§ PROVIDED DATA:
(** * Pragati backend: spatial schema, bounding-box query and village import

  A shallow embedding of
  - the [/api/villages] bounding-box query (server entry points),
  - [importVillages] (village import script),
  - [SchemaManager] (src/config/schema.js),
  - [DatabaseManager] (src/config/database.js), the entry points that call
    the two managers, and the [/api/claims] handler,
  with the PostgreSQL store modelled by explicit state:  tables are lists
  of rows in heap order, the catalog is a record of finite maps, and a
  statement the store refuses is an error value. *)

From Stdlib Require Import QArith DecimalString.
From stdpp Require Import gmap strings list sorting.

(** ** JavaScript values met in a feature's [properties] bag *)

Module Js.

(** A JSON property value.  Numbers are the integral ones; an object or an
    array is kept with the text node-postgres serialises it to. *)
Inductive value :=
| Undefined
| Null
| Bool (b : bool)
| Num (z : Z)
| Str (s : string)
| Composite (text : string).

(** ToBoolean. *)
Definition truthy (v : value) : bool :=
  match v with
  | Undefined | Null => false
  | Bool b => b
  | Num z => negb (z =? 0)%Z
  | Str s => negb (String.eqb s EmptyString)
  | Composite _ => true
  end.

(** [a || b]. *)
Definition or (a b : value) : value := if truthy a then a else b.

(** Reading a key of an object: a missing key reads as [undefined]. *)
Definition get (o : gmap string value) (k : string) : value :=
  default Undefined (o !! k).

(** How node-postgres binds a value to a text parameter:  [null] and
    [undefined] become SQL NULL, everything else its string form. *)
Definition pg_text (v : value) : option string :=
  match v with
  | Undefined | Null => None
  | Bool true => Some "true"%string
  | Bool false => Some "false"%string
  | Num z => Some (NilZero.string_of_int (Z.to_int z))
  | Str s => Some s
  | Composite t => Some t
  end.

End Js.

(** ** SQL three-valued logic *)

Module Sql.

(** A truth value; [None] is UNKNOWN. *)
Definition tv := option bool.

Definition and3 (a b : tv) : tv :=
  match a, b with
  | Some false, _ | _, Some false => Some false
  | Some true, Some true => Some true
  | _, _ => None
  end.

Definition or3 (a b : tv) : tv :=
  match a, b with
  | Some true, _ | _, Some true => Some true
  | Some false, Some false => Some false
  | _, _ => None
  end.

(** [x IS NULL] is never UNKNOWN. *)
Definition is_null {A} (x : option A) : tv :=
  match x with None => Some true | Some _ => Some false end.

(** [a <= b] on NUMERIC. *)
Definition le3 (a b : option Q) : tv :=
  match a, b with
  | Some x, Some y => Some (Qle_bool x y)
  | _, _ => None
  end.

(** [x BETWEEN lo AND hi] is [x >= lo AND x <= hi]. *)
Definition between3 (x lo hi : option Q) : tv :=
  and3 (le3 lo x) (le3 x hi).

(** [a = b] on TEXT. *)
Definition eq3 (a b : option string) : tv :=
  match a, b with
  | Some x, Some y => Some (String.eqb x y)
  | _, _ => None
  end.

(** A WHERE clause keeps the rows on which the condition is TRUE. *)
Definition holds (t : tv) : bool :=
  match t with Some true => true | _ => false end.

End Sql.

(** ** The [villages] table, fallback layout *)

Module Village.

(** One row.  The two timestamp columns play no part in any statement
    modelled here and are left out. *)
Record t := mk {
  id : Z;
  gid : option string;
  name : string;
  state : option string;
  district : option string;
  block : option string;
  properties : gmap string Js.value;
  boundary_geojson : option string;
  centroid_lat : option Q;
  centroid_lon : option Q
}.

End Village.

(** ** GET /api/villages *)

Module VillagesApi.

Import Sql.

(** The WHERE clause, with the statement's parameters [$1 .. $4]. *)
Definition bbox_where (p1 p2 p3 p4 : option Q) (r : Village.t) : tv :=
  and3 (or3 (between3 (Village.centroid_lat r) p1 p2)
            (is_null (Village.centroid_lat r)))
       (or3 (between3 (Village.centroid_lon r) p3 p4)
            (is_null (Village.centroid_lon r))).

(** The handler binds [[minLat, maxLat, minLon, maxLon]] to [$1 .. $4]. *)
Definition in_box (minLon minLat maxLon maxLat : Q) (r : Village.t) : bool :=
  holds (bbox_where (Some minLat) (Some maxLat) (Some minLon) (Some maxLon) r).

(** The rows the WHERE clause keeps, in heap order. *)
Definition eligible (tbl : list Village.t) (minLon minLat maxLon maxLat : Q)
  : list Village.t :=
  List.filter (in_box minLon minLat maxLon maxLat) tbl.

Definition name_le (a b : Village.t) : Prop :=
  String.le (Village.name a) (Village.name b).

#[global] Instance name_le_dec : RelDecision name_le.
Proof. intros a b. unfold name_le. apply _. Defined.

(** [ORDER BY name]:  the rows, rearranged so that names ascend.  The
    statement names no second sort key, so any arrangement of rows with
    equal names is a result. *)
Definition order_by_name (rows out : list Village.t) : Prop :=
  rows ≡ₚ out ∧ StronglySorted name_le out.

(** The whole statement:  WHERE, then ORDER BY name, then LIMIT. *)
Definition queryByBoundingBox (tbl : list Village.t)
    (minLon minLat maxLon maxLat : Q) (limit : nat)
    (res : list Village.t) : Prop :=
  ∃ sorted,
    order_by_name (eligible tbl minLon minLat maxLon maxLat) sorted
    ∧ res = take limit sorted.

(** One executor of the statement: a merge sort on the name. *)
Definition run_query (tbl : list Village.t)
    (minLon minLat maxLon maxLat : Q) (limit : nat) : list Village.t :=
  take limit (merge_sort name_le (eligible tbl minLon minLat maxLon maxLat)).


(** The centroid columns of [r] hold the numbers [lat] and [lon]. *)
Definition centroid_is (r : Village.t) (lat lon : Q) : Prop :=
  ∃ a b, Village.centroid_lat r = Some a ∧ Village.centroid_lon r = Some b
         ∧ (a == lat)%Q ∧ (b == lon)%Q.

(** A row with the given key, name and centroid columns. *)
Definition sample_row (i : Z) (n : string) (lat lon : option Q) : Village.t :=
  {| Village.id := i; Village.gid := None; Village.name := n;
     Village.state := None; Village.district := None; Village.block := None;
     Village.properties := ∅; Village.boundary_geojson := None;
     Village.centroid_lat := lat; Village.centroid_lon := lon |}.

End VillagesApi.


(** ** importVillages *)

Module ImportVillages.

Import Sql.

(** One element of [geoData.features].  A feature without a [properties]
    object makes [properties.gid] throw.  [geometry] is the text
    [JSON.stringify(geometry)] yields, absent when it yields [undefined]. *)
Record feature := mkFeature {
  properties : option (gmap string Js.value);
  geometry : option string
}.

(** The object [villageData]. *)
Record villageData := mkVillageData {
  vd_gid : Js.value;
  vd_name : Js.value;
  vd_state : Js.value;
  vd_district : Js.value;
  vd_block : Js.value;
  vd_properties : gmap string Js.value
}.

Definition extract (p : gmap string Js.value) : villageData :=
  {| vd_gid := Js.or (Js.get p "gid") Js.Null;
     vd_name := Js.or (Js.or (Js.get p "name") (Js.get p "NAME"))
                      (Js.Str "Unknown");
     vd_state := Js.or (Js.or (Js.get p "state") (Js.get p "STATE")) Js.Null;
     vd_district :=
       Js.or (Js.or (Js.get p "district") (Js.get p "DISTRICT")) Js.Null;
     vd_block := Js.or (Js.or (Js.get p "block") (Js.get p "BLOCK")) Js.Null;
     vd_properties := p |}.

(** The store as the script sees it:  the rows of [villages] in insertion
    order and the next value of the SERIAL sequence behind [id]. *)
Record store := mkStore {
  rows : list Village.t;
  next_id : Z
}.

(** [gid = $1 OR (name = $2 AND district = $3)]. *)
Definition dedupe_where (p1 p2 p3 : option string) (r : Village.t) : tv :=
  or3 (eq3 (Village.gid r) p1)
      (and3 (eq3 (Some (Village.name r)) p2) (eq3 (Village.district r) p3)).

(** [SELECT id FROM villages WHERE ...]. *)
Definition select_existing (db : store) (vd : villageData) : list Village.t :=
  List.filter
    (λ r, holds (dedupe_where (Js.pg_text (vd_gid vd)) (Js.pg_text (vd_name vd))
                              (Js.pg_text (vd_district vd)) r))
    (rows db).

(** The row an INSERT of [villageData] makes:  the centroid columns are not
    in the column list and stay NULL. *)
Definition new_row (i : Z) (vd : villageData) (n : string) (g : option string)
  : Village.t :=
  {| Village.id := i;
     Village.gid := Js.pg_text (vd_gid vd);
     Village.name := n;
     Village.state := Js.pg_text (vd_state vd);
     Village.district := Js.pg_text (vd_district vd);
     Village.block := Js.pg_text (vd_block vd);
     Village.properties := vd_properties vd;
     Village.boundary_geojson := g;
     Village.centroid_lat := None;
     Village.centroid_lon := None |}.

(** [INSERT INTO villages (gid, name, state, district, block, properties,
    boundary_geojson) VALUES ($1 .. $7)].  A NULL name violates NOT NULL. *)
Definition insert_village (db : store) (vd : villageData) (g : option string)
  : option store :=
  match Js.pg_text (vd_name vd) with
  | None => None
  | Some n =>
      Some {| rows := rows db ++ [new_row (next_id db) vd n g];
              next_id := (next_id db + 1)%Z |}
  end.

(** What the store does with the statements issued for one feature:
    it serves them, or it refuses the SELECT, or it refuses the INSERT
    (unreachable store, timeout, ...).  A refused statement leaves the table
    as it was. *)
Inductive fault := NoFault | SelectFails | InsertFails.

Inductive outcome := Imported | Skipped | Errored.

(** The body of the [try] block of the loop. *)
Definition import_one (db : store) (f : feature) (flt : fault)
  : store * outcome :=
  match properties f with
  | None => (db, Errored)
  | Some p =>
      let vd := extract p in
      match flt with
      | SelectFails => (db, Errored)
      | _ =>
          if (0 <? length (select_existing db vd))%nat then (db, Skipped)
          else
            match flt with
            | InsertFails => (db, Errored)
            | _ =>
                match insert_village db vd (geometry f) with
                | Some db' => (db', Imported)
                | None => (db, Errored)
                end
            end
      end
  end.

§ WHAT IS REQUIRED: From the listing above, the lines starting with the one that has "vd_block := Js.or" and running through the one that has "(** [gid = $1 OR" should be copied exactly, ends included.

§ TASK OUTPUT:
     vd_block := Js.or (Js.or (Js.get p "block") (Js.get p "BLOCK")) Js.Null;
     vd_properties := p |}.

(** The store as the script sees it:  the rows of [villages] in insertion
    order and the next value of the SERIAL sequence behind [id]. *)
Record store := mkStore {
  rows : list Village.t;
  next_id : Z
}.

(** [gid = $1 OR (name = $2 AND district = $3)]. *)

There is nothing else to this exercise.